Work task:
Only the lines of the data below from the one with "rest of the block. *)" through the one with "(** [class TestClock]: [self.t" are wanted. Repeat them exactly.

Stored data entries:
Content starts

(** X9: on distinct ids that all have a key, [selectData] returns the
    features in the order of the feature set: entry [j] of the result has
    the key of id [j] and the value the data has under that key. *)
Theorem selectData_keeps_order (data : dataset) (featureSet : list Z) :
  NoDup featureSet ->
  (forall i, In i featureSet -> has_key data i) ->
  exists selected,
    selectData data featureSet = Ok selected /\
    dict_keys (features selected) = map feature_key featureSet /\
    Forall2 (fun i kv =>
               dict_get (features data) (feature_key i) = Ok (snd kv))
            featureSet (features selected).
Proof.
  intros Hnd Hall.
  destruct (selectData_loop_order data featureSet (mkDataset [] []) Hnd)
    as (cols & Hsel & Hrel).
  { now apply Forall_forall. }
  { intros i _ []. }
  exists (mkDataset cols []). split; [exact Hsel|]. cbn [features].
  clear Hsel. induction Hrel as [|i kv fs cols [Hk Hv] Hrel IH].
  - split; [reflexivity|constructor].
  - inversion Hnd; subst.
    destruct IH as [IHk IHv]; [assumption|intros; apply Hall; now right|].
    split; [simpl; now rewrite Hk, <- IHk|now constructor].
Qed.

Lemma selectData_keeps_order_witness :
  exists selected,
    selectData
      (mkDataset [("X1", [2; 3]%float); ("X2", [5; 6]%float);
                  ("X3", [8; 9]%float)] [])
      [3; 1] = Ok selected /\
    dict_keys (features selected) = map feature_key [3; 1] /\
    Forall2 (fun i kv =>
               dict_get [("X1", [2; 3]%float); ("X2", [5; 6]%float);
                         ("X3", [8; 9]%float)] (feature_key i)
               = Ok (snd kv))
            [3; 1] (features selected).
Proof.
  apply (selectData_keeps_order
           (mkDataset [("X1", [2; 3]%float); ("X2", [5; 6]%float);
                       ("X3", [8; 9]%float)] [])
           [3; 1]).
  - repeat constructor; simpl; intuition lia.
  - intros i [<-|[<-|[]]]; unfold has_key; simpl; tauto.
Defined.

(** X10: [selectData] stops at the first id without a key: when the ids
    before it all have one, the [KeyError] raised names the key of that
    id, whatever comes after it. *)
Theorem selectData_reports_first_missing
  (data : dataset) (before after : list Z) (i : Z) :
  (forall j, In j before -> has_key data j) ->
  ~ has_key data i ->
  selectData data (before ++ i :: after) = Raise (KeyError (feature_key i)).
Proof.
  intros Hbefore Hmiss. unfold selectData.
  generalize (mkDataset [] []).
  induction before as [|j before IH]; intro pd; cbn [app selectData_loop].
  - now rewrite (dict_get_missing _ _ Hmiss).
  - destruct (dict_get_of_key _ _ (Hbefore j (or_introl eq_refl)))
      as (v & Hv & _).
    rewrite Hv. cbn [bind]. apply IH.
    intros j' Hj'. apply Hbefore. now right.
Qed.

Lemma selectData_reports_first_missing_witness :
  selectData (mkDataset [("X1", [2; 3]%float)] []) ([1] ++ 4 :: [7; 1])
    = Raise (KeyError (feature_key 4)).
Proof.
  apply (selectData_reports_first_missing
           (mkDataset [("X1", [2; 3]%float)] []) [1] [7; 1] 4).
  - intros j [<-|[]]; unfold has_key; simpl; tauto.
  - unfold has_key; simpl. intros [H|[]]. discriminate H.
Defined.

(** ** Content and failure of the design matrix *)

Lemma stack_features_values
  (data : dataset) (n : nat) (l : dict (list float))
  (r : nat) (m : list (list float)) :
  NoDup (dict_keys (features data)) ->
  incl l (features data) ->
  stack_features data (dict_keys l) (np.Mat r n m) =
  if all_of_length n l
  then Ok (np.Mat (r + length l) n (m ++ map snd l))
  else Raise (ValueError (np.vstack_mismatch_msg n (first_bad_length n l))).
Proof.
  intros Hnd. revert r m.
  induction l as [|[k v] l IH]; intros r m Hincl;
    unfold first_bad_length;
    cbn [dict_keys map fst stack_features all_of_length forallb snd find].
  - now rewrite Nat.add_0_r, app_nil_r.
  - rewrite (dict_get_entry _ k v Hnd) by (apply Hincl; now left).
    cbn [bind]. unfold np.vstack. cbn [np.atleast_2d].
    rewrite (Nat.eqb_sym n (length v)).
    destruct (length v =? n)%nat; cbn [bind andb negb snd]; [|reflexivity].
    fold (dict_keys l). rewrite IH by (intros x Hx; apply Hincl; now right).
    fold (all_of_length n l). fold (first_bad_length n l).
    destruct (all_of_length n l); [|reflexivity].
    simpl length. rewrite <- app_assoc. do 2 f_equal. lia.
Qed.

Lemma repeat_as_map {A : Type} (x : A) (n a : nat) :
  repeat x n = map (fun _ => x) (seq a n).
Proof.
  revert a. induction n as [|n IH]; intro a; simpl; [reflexivity|].
  now rewrite <- IH.
Qed.

(** What [constructDesignMatrix] computes on a dictionary of distinct
    keys. *)
Lemma constructDesignMatrix_value (data : dataset) (n : nat) :
  NoDup (dict_keys (features data)) ->
  constructDesignMatrix data n =
  if all_of_length n (features data)
  then Ok (np.Mat n (1 + dict_len (features data))
             (design_rows n (features data)))
  else Raise (ValueError
                (np.vstack_mismatch_msg n
                   (first_bad_length n (features data)))).
Proof.
  intro Hnd.
  unfold constructDesignMatrix, dict_len, design_rows, first_bad_length.
  destruct data as [[|[k v] rest] resp]; cbn [features] in *.
  - cbn [dict_keys map stack_features bind length Nat.ltb Nat.leb np.T
         np.ones all_of_length forallb].
    pose proof (reshape_column (repeat 1%float n)) as Hre.
    rewrite repeat_length, map_repeat in Hre. rewrite Hre.
    do 2 f_equal. apply repeat_as_map.
  - cbn [dict_keys map fst stack_features all_of_length forallb snd find].
    assert (dict_get ((k, v) :: rest) k = Ok v) as Hk
      by (cbn [dict_get]; now rewrite String.eqb_refl).
    cbn [features]. rewrite Hk. cbn [bind].
    unfold np.vstack, np.ones. cbn [np.atleast_2d].
    rewrite repeat_length, (Nat.eqb_sym n (length v)).
    destruct (length v =? n)%nat eqn:Hv; cbn [bind andb negb snd];
      [|reflexivity].
    fold (first_bad_length n rest).
    pose proof (stack_features_values
                  (mkDataset ((k, v) :: rest) resp) n rest (1 + 1)
                  ([repeat 1%float n] ++ [v]) Hnd) as Hstack.
    unfold dict_keys in Hstack. rewrite Hstack
      by (intros x Hx; now right).
    fold (all_of_length n rest).
    destruct (all_of_length n rest); cbn [bind]; [|reflexivity].
    cbn [length Nat.ltb Nat.leb np.T].
    do 2 f_equal.
    apply map_ext_in. intros i Hi. apply in_seq in Hi.
    cbn [app map snd]. rewrite nth_repeat_lt by lia.
    now rewrite map_map.
Qed.

Lemma all_of_length_true (n : nat) (feats : dict (list float)) :
  all_of_length n feats = true <->
  Forall (fun kv => length (snd kv) = n) feats.
Proof.
  unfold all_of_length. rewrite forallb_forall, Forall_forall.
  split; intros H kv Hkv; specialize (H kv Hkv); now apply Nat.eqb_eq.
Qed.

(** X11: on a dataset with distinct keys whose vectors all have
    [numSamples] entries, the design matrix is exactly this: row [i] is a
    one followed by sample [i] of every feature, the features coming in the
    order of the dictionary. *)
Theorem constructDesignMatrix_content (data : dataset) (numSamples : nat) :
  NoDup (dict_keys (features data)) ->
  vectors_of_length data numSamples ->
  constructDesignMatrix data numSamples =
  Ok (np.Mat numSamples (1 + dict_len (features data))
        (design_rows numSamples (features data))).
Proof.
  intros Hnd Hlen. rewrite constructDesignMatrix_value by exact Hnd.
  apply all_of_length_true in Hlen. now rewrite Hlen.
Qed.

Lemma constructDesignMatrix_content_witness :
  constructDesignMatrix
    (mkDataset [("X1", [2; 3; 4]%float); ("X2", [5; 6; 7]%float)] []) 3 =
  Ok (np.Mat 3 (1 + 2)
        (design_rows 3 [("X1", [2; 3; 4]%float); ("X2", [5; 6; 7]%float)])).
Proof.
  apply (constructDesignMatrix_content
           (mkDataset [("X1", [2; 3; 4]%float); ("X2", [5; 6; 7]%float)] [])
           3).
  - repeat constructor; simpl; intuition discriminate.
  - repeat constructor.
Defined.

(** X12: on a dataset with distinct keys, [constructDesignMatrix] raises a
    [ValueError], the one of stacking arrays of different lengths, if and
    only if some feature vector does not have [numSamples] entries; it
    raises no error of another kind. *)
Theorem constructDesignMatrix_raises_iff (data : dataset) (numSamples : nat) :
  NoDup (dict_keys (features data)) ->
  (is_ValueError (constructDesignMatrix data numSamples)
   <-> Exists (fun kv => length (snd kv) <> numSamples) (features data)) /\
  (forall e, constructDesignMatrix data numSamples = Raise e ->
             exists msg, e = ValueError msg).
Proof.
  intro Hnd. rewrite constructDesignMatrix_value by exact Hnd.
  destruct (all_of_length numSamples (features data)) eqn:Hall.
  - apply all_of_length_true in Hall. split; [|discriminate].
    split; [intros []|]. intro Hex. exfalso.
    apply Exists_exists in Hex as (kv & Hkv & Hne).
    rewrite Forall_forall in Hall. now apply Hne, Hall.
  - split; [|intros e [= <-]; now eexists].
    split; [intros _|intros _; exact I].
    apply Exists_exists.
    unfold all_of_length in Hall.
    destruct (forallb_forall
                (fun kv => (length (snd kv) =? numSamples)%nat)
                (features data)) as [_ Hback].
    destruct (Exists_dec (fun kv => length (snd kv) <> numSamples)
                (features data)) as [Hex|Hnex].
    + intro kv. destruct (Nat.eq_dec (length (snd kv)) numSamples);
        [right; tauto|now left].
    + now apply Exists_exists.
    + exfalso. rewrite Hback in Hall; [discriminate|].
      intros kv Hkv. apply Nat.eqb_eq.
      destruct (Nat.eq_dec (length (snd kv)) numSamples) as [Heq|Hne];
        [exact Heq|].
      exfalso. apply Hnex, Exists_exists. now exists kv.
Qed.
(** * Stock tracker: the Shopify synchronisation layer

    A shallow embedding of [src/services/shopifyIntegration.ts], of the
    webhook route ([POST], [handleProductUpdate], [handleProductDelete],
    [handleInventoryUpdate]) and of the sale route ([POST] of
    [src/app/api/sales/route.ts]), with the properties of the
    specification stated over it.

    The handlers are [async] functions with [try]/[catch]: they are
    written here in a state-and-exception monad over a [World] that holds
    the Prisma tables, the state of the remote shop and the list of the
    remote calls issued so far. *)

From Stdlib Require Import ZArith Ascii List Bool Lia.
From Stdlib Require String DecimalString HexadecimalString.
From Stdlib Require Decimal Hexadecimal DecimalN DecimalZ DecimalPos.
From stdpp Require Import base option list gmap strings.

(** ** JavaScript built-ins used by the handlers *)

Module JS.

(** [!!s] for a string that may be [undefined]/[null]: the empty string
    is falsy. *)
Definition truthy_str (o : option string) : bool :=
  match o with
  | Some s => negb (String.eqb s "")
  | None => false
  end.

(** [!!n] for a number that may be [undefined]/[null]: zero is falsy. *)
Definition truthy_num (o : option Z) : bool :=
  match o with
  | Some z => negb (z =? 0)%Z
  | None => false
  end.

(** [s || d] on strings. *)
Definition or_str (o : option string) (d : string) : string :=
  match o with
  | Some s => if String.eqb s "" then d else s
  | None => d
  end.

(** [s || null] on strings. *)
Definition or_null (o : option string) : option string :=
  match o with
  | Some s => if String.eqb s "" then None else Some s
  | None => None
  end.

(** [n || 0] on numbers. *)
Definition or_zero (o : option Z) : Z :=
  match o with
  | Some z => z
  | None => 0%Z
  end.

(** [Number.MAX_SAFE_INTEGER] and [Number.isSafeInteger]: the integers a
    JS number holds exactly. *)
Definition MAX_SAFE_INTEGER : Z := 2 ^ 53 - 1.

Definition isSafeInteger (z : Z) : bool :=
  (- MAX_SAFE_INTEGER <=? z)%Z && (z <=? MAX_SAFE_INTEGER)%Z.

(** [Number.prototype.toString] on a safe integer: decimal digits, with a
    leading minus sign for a negative number.  Beyond the safe integers
    a JS number is rounded, and from [1e21] it prints in exponent form:
    the definition does not follow it there, and what is stated through
    it is stated for safe integers. *)
Definition toString (z : Z) : string :=
  DecimalString.NilZero.string_of_int (Z.to_int z).

Definition is_space (c : ascii) : bool :=
  match c with
  | " "%char | "009"%char | "010"%char | "011"%char | "012"%char
  | "013"%char => true
  | _ => false
  end.

Definition is_digit (c : ascii) : bool :=
  match c with
  | "0"%char | "1"%char | "2"%char | "3"%char | "4"%char
  | "5"%char | "6"%char | "7"%char | "8"%char | "9"%char => true
  | _ => false
  end.

Definition lower (c : ascii) : ascii :=
  let n := nat_of_ascii c in
  if (Nat.leb 65 n && Nat.leb n 90) then ascii_of_nat (n + 32) else c.
Lemma add_variadic (p : Argparse.ArgumentParser) (va : string) :
  plain_name va = true ->
  Argparse.add_argument p None va
    (Argparse.mkKwargs None (help_for helps va) None
       Argparse.NargsZeroOrMore None)
  = Ok (Argparse.mkParser (Argparse.parser_description p)
          (Argparse.parser_epilog p)
          (Argparse.actions p ++ [variadic_for helps va])
          (Argparse.has_negative_number_optionals p)).
Proof.
  intros Hplain. unfold Argparse.add_argument, plain_name in *.
  destruct va as [|c rest]; [discriminate |].
  unfold Argparse.dash. rewrite Hplain.
  cbn [bind Argparse.kw_nargs Argparse.kw_default Argparse.kw_type
       Argparse.kw_choices Argparse.kw_help Argparse.option_strings existsb].
  now rewrite orb_false_r.
Qed.

Lemma no_flag_in_variadic (o : string) (names : list string) (va : string) :
  existsb (fun a => Str.mem o (Argparse.option_strings a))
          (map (positional_for helps) names ++ [variadic_for helps va])
  = false.
Proof.
  rewrite existsb_app, no_flag_in_positionals. reflexivity.
Qed.

(** The parser of a tool whose function has required parameters and a
    var-positional one. *)
Lemma tool_parser_variadic (f : pyfunc) (lbl dsc : option string)
    (va : string) :
  fn_optional f = [] -> fn_varargs f = Some va -> fn_varkw f = None ->
  plain_name va = true ->
  (forall n, In n (fn_required f) -> plain_name n = true /\ n <> "self") ->
  let tool := CLITool_init f lbl dsc helps false None in
  exists h1 h2 h3,
    let p :=
      Argparse.mkParser lbl (str_or dsc lbl)
        (Argparse.help_action
         :: (map (positional_for helps) (fn_required f)
             ++ [variadic_for helps va])
         ++ [logging_option "logfile" VNone h1;
             logging_option "logwrite" VNone h2;
             logging_option "loglevel" (VInt 20) h3])
        false in
    CLITool_parser tool = Ok (p, set_parser tool p).
Proof.
  intros Hopt Hva Hkw Hplain Hnames tool.
  assert (Hdoc : exists parsed fh,
            parse_doc_of (fn_doc config_logging) = Ok parsed
            /\ docargs_of parsed = Ok fh).
  { destruct rt as [plat pint pfloat pdate ploads].
    destruct plat; do 2 eexists; split; vm_compute; reflexivity. }
  destruct Hdoc as (parsed & fh & Hparsed & Hfh).
  assert (Htruthy : name_truthy (Some va) = Some va).
  { unfold name_truthy. destruct va; [discriminate | reflexivity]. }
  exists (help_for fh "logfile"), (help_for fh "logwrite"),
         (help_for fh "loglevel").
  intros p. unfold CLITool_parser. subst tool.
  cbn [CLITool_init _parser parse_doc label tool_description
       func_help func logmngr bind].
  unfold _config_parser at 1. unfold config_parser_body.
  rewrite required_of_spec, optional_of_spec, Hopt.
  cbn [getfullargspec spec_varargs spec_varkw add_optional].
  rewrite Hva, Hkw, Htruthy. cbn [name_truthy].
  rewrite (add_required_plain helps _ Hnames). cbn [bind].
  rewrite (add_variadic _ va Hplain). cbn [bind].
  rewrite Hparsed. cbn [bind]. rewrite Hfh. cbn [bind].
  unfold _config_parser, config_parser_body.
  rewrite required_of_spec, optional_of_spec.
  cbn [config_logging fn_required fn_optional fn_varargs fn_varkw
       getfullargspec spec_varargs spec_varkw name_truthy add_required
       add_optional bind Argparse.new Argparse.parser_description
       Argparse.parser_epilog Argparse.actions
       Argparse.has_negative_number_optionals app].
  rewrite add_logging_option;
    [| simpl; auto
     | unfold Argparse.option_table; rewrite option_table_contains;
       cbn [Argparse.actions existsb]; rewrite no_flag_in_variadic;
       reflexivity].
  cbn [bind Argparse.parser_description Argparse.parser_epilog
       Argparse.actions Argparse.has_negative_number_optionals].
  rewrite add_logging_option;
    [| simpl; auto
     | unfold Argparse.option_table; rewrite option_table_contains;
       cbn [Argparse.actions app existsb]; rewrite existsb_app,
         no_flag_in_variadic; reflexivity].
  cbn [bind Argparse.parser_description Argparse.parser_epilog
       Argparse.actions Argparse.has_negative_number_optionals].
  rewrite add_logging_option;
    [| simpl; auto
     | unfold Argparse.option_table; rewrite option_table_contains;
       cbn [Argparse.actions app existsb]; do 2 rewrite existsb_app;
       rewrite no_flag_in_variadic; reflexivity].
  cbn [bind Argparse.parser_description Argparse.parser_epilog
       Argparse.actions Argparse.has_negative_number_optionals].
  subst p. cbn [app]. rewrite <- !app_assoc. reflexivity.
Qed.
(** * aiocache: an asynchronous key/value cache with TTL expiration

    A shallow embedding of the Python package [aiocache]
    ([clock.py], [cache.py], [key.py], [decorator.py]) and the
    properties of its in-memory backend, its key maker and its
    memoizing decorator.

    Modelling conventions.
    - A Python number used as a timestamp or a duration is a [number]:
      an [int] or a finite [float], each with its exact value in [Q].
      Python compares two such numbers by their exact values, so the
      comparison [expires_at >= now] is [Qle_bool] on the values. The
      sum [x + y] of two numbers is Python's: exact on two [int]s,
      rounded to a [float] otherwise. It is the operation [add] of the
      class [Arith], of which nothing is assumed. Numbers beyond the
      range of a [float], where a sum is infinite or raises, are outside
      the model.
    - A [dict] is a [gmap]; byte-string keys are [string]s (a Rocq
      string is a sequence of bytes).
    - An [async def] whose body never awaits runs without suspension,
      so it is a function from the state before to an outcome and the
      state after.
    - A raised exception is an [outcome] of its own, never a value. *)

From Stdlib Require Import QArith Lqa.
From stdpp Require Import gmap strings pretty list fin_maps.

Local Open Scope Q_scope.

Set Warnings "-register-all".

(** ** Python objects, exceptions and outcomes *)

(** The fragment of Python's object universe that the package inspects:
    [None], numbers ([bool] is an [int]), strings,
    [datetime.timedelta] (held as its total number of seconds), tuples,
    function objects (held by qualified name) and any other object
    (held by the name of its type and its [repr]). *)
Inductive pyobj : Type :=
| PyNone
| PyInt (z : Z)
| PyFloat (q : Q)
| PyStr (s : string)
| PyTimedelta (seconds : Q)
| PyTuple (items : list pyobj)
| PyFunction (qualname : string)
| PyOther (type_name : string) (text : string).

(** A number: an [int], or a [float] held by its exact value. *)
Inductive number : Type :=
| NInt (z : Z)
| NFloat (q : Q).

(** The exact value of a number. *)
Definition num_value (x : number) : Q :=
  match x with
  | NInt z => inject_Z z
  | NFloat q => q
  end.

(** Python's [x + y] on two numbers. *)
Class Arith : Type := add : number → number → number.

(** The exceptions the package raises; the message of a [ValueError]
    is not modelled. *)
Inductive exn : Type :=
| KeyError (key : string)
| ValueError.

Inductive outcome (A : Type) : Type :=
| Return (a : A)
| Raise (e : exn).

Arguments Return {A} a.
Arguments Raise {A} e.

(** Sequencing: an exception raised by the first statement skips the
    rest of the block. *)
#[global] Instance outcome_ret : MRet outcome := λ A a, Return a.

#[global] Instance outcome_bind : MBind outcome := λ A B k m,
  match m with
  | Return a => k a
  | Raise e => Raise e
  end.

(** ** clock.py *)

Module TestClock.

(** [class TestClock]: [self.t = 0]; [now] returns [self.t];
    [sleep(n)] does [self.t += n], the sum being Python's. *)
Record t : Type := Make { time : number }.

Definition __init__ : t := Make (NInt 0).

Definition now (self : t) : number := time self.

Definition sleep `{Arith} (self : t) (n : number) : t :=
  Make (add (time self) n).
(** [l[i]] on a list. *)
Definition item {A : Type} (l : list A) (i : nat) : outcome A :=
  match nth_error l i with
  | Some x => Ok x
  | None => Raise IndexError
  end.

End Py.

(** ** The machine *)

(** The part of the machine a shell command can touch: the content of each
    file, and the paths the operating system refuses to open for writing,
    with the message of its error. *)
Record disk := Disk {
  files : gmap string string;
  refused : gmap string string
}.

(** What [subprocess.run(..., capture_output=True)] gives back. *)
Record completed := Completed {
  returncode : Z;
  stdout : string;
  stderr : string
}.

(** The two requests the program sends to the model. *)
Inductive prompt :=
| PlanPrompt (task : string)
| RefinePrompt (task error_details : string).

(** What happens, in order: lines and panels on the console, commands run,
    files written, questions put to the operator and requests sent to the
    model.  A value formatted into a line is kept as the value. *)
Inductive event :=
(* execute_plan *)
| ExecutingStep (i : nat) (description : json)
| ExecutingCommand (command : string)
| Ran (command : string)
| CommandOutput (stdout : string)
| CommandSucceeded
| CommandError (stderr : string)
| CommandFailed
| CreatingFile (filename : json)
| Opened (path : string)
| Wrote (path content : string)
| FileCreated
| StepError (i : nat) (text : string)
(* display_plan *)
| TaskPlan (description : json)
| StepLine (i : nat) (description : json)
| CommandToExecute (command : string)
| CodeToSave (code : string) (filename : json)
(* get_plan and refine_plan *)
| Requested (p : prompt)
| ParseError (message : string)
| RefineParseError (message : string)
| RawResponse (text : string)
(* main *)
| Banner
| Generating
| NoValidPlan
| Asked (question : string) (answer : bool)
| Typed (question : string) (answer : string)
| PlanRejected
| ExecutingPlan
| TaskCompleted
| TaskSuccessful
| RefiningOnFeedback
| RefiningOnError
| NoRefinedPlan
| TaskFailed (message : string).

Record world := World {
  store : disk;
  log : list event;          (* oldest first *)
  replies : list string;     (* what the model will answer, call after call *)
  confirms : list bool;      (* what the operator will answer to yes/no questions *)
  typed : list string        (* what the operator will type at the prompts *)
}.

Content ends

Exercise response:
    rest of the block. *)
#[global] Instance outcome_ret : MRet outcome := λ A a, Return a.

#[global] Instance outcome_bind : MBind outcome := λ A B k m,
  match m with
  | Return a => k a
  | Raise e => Raise e
  end.

(** ** clock.py *)

Module TestClock.

(** [class TestClock]: [self.t = 0]; [now] returns [self.t];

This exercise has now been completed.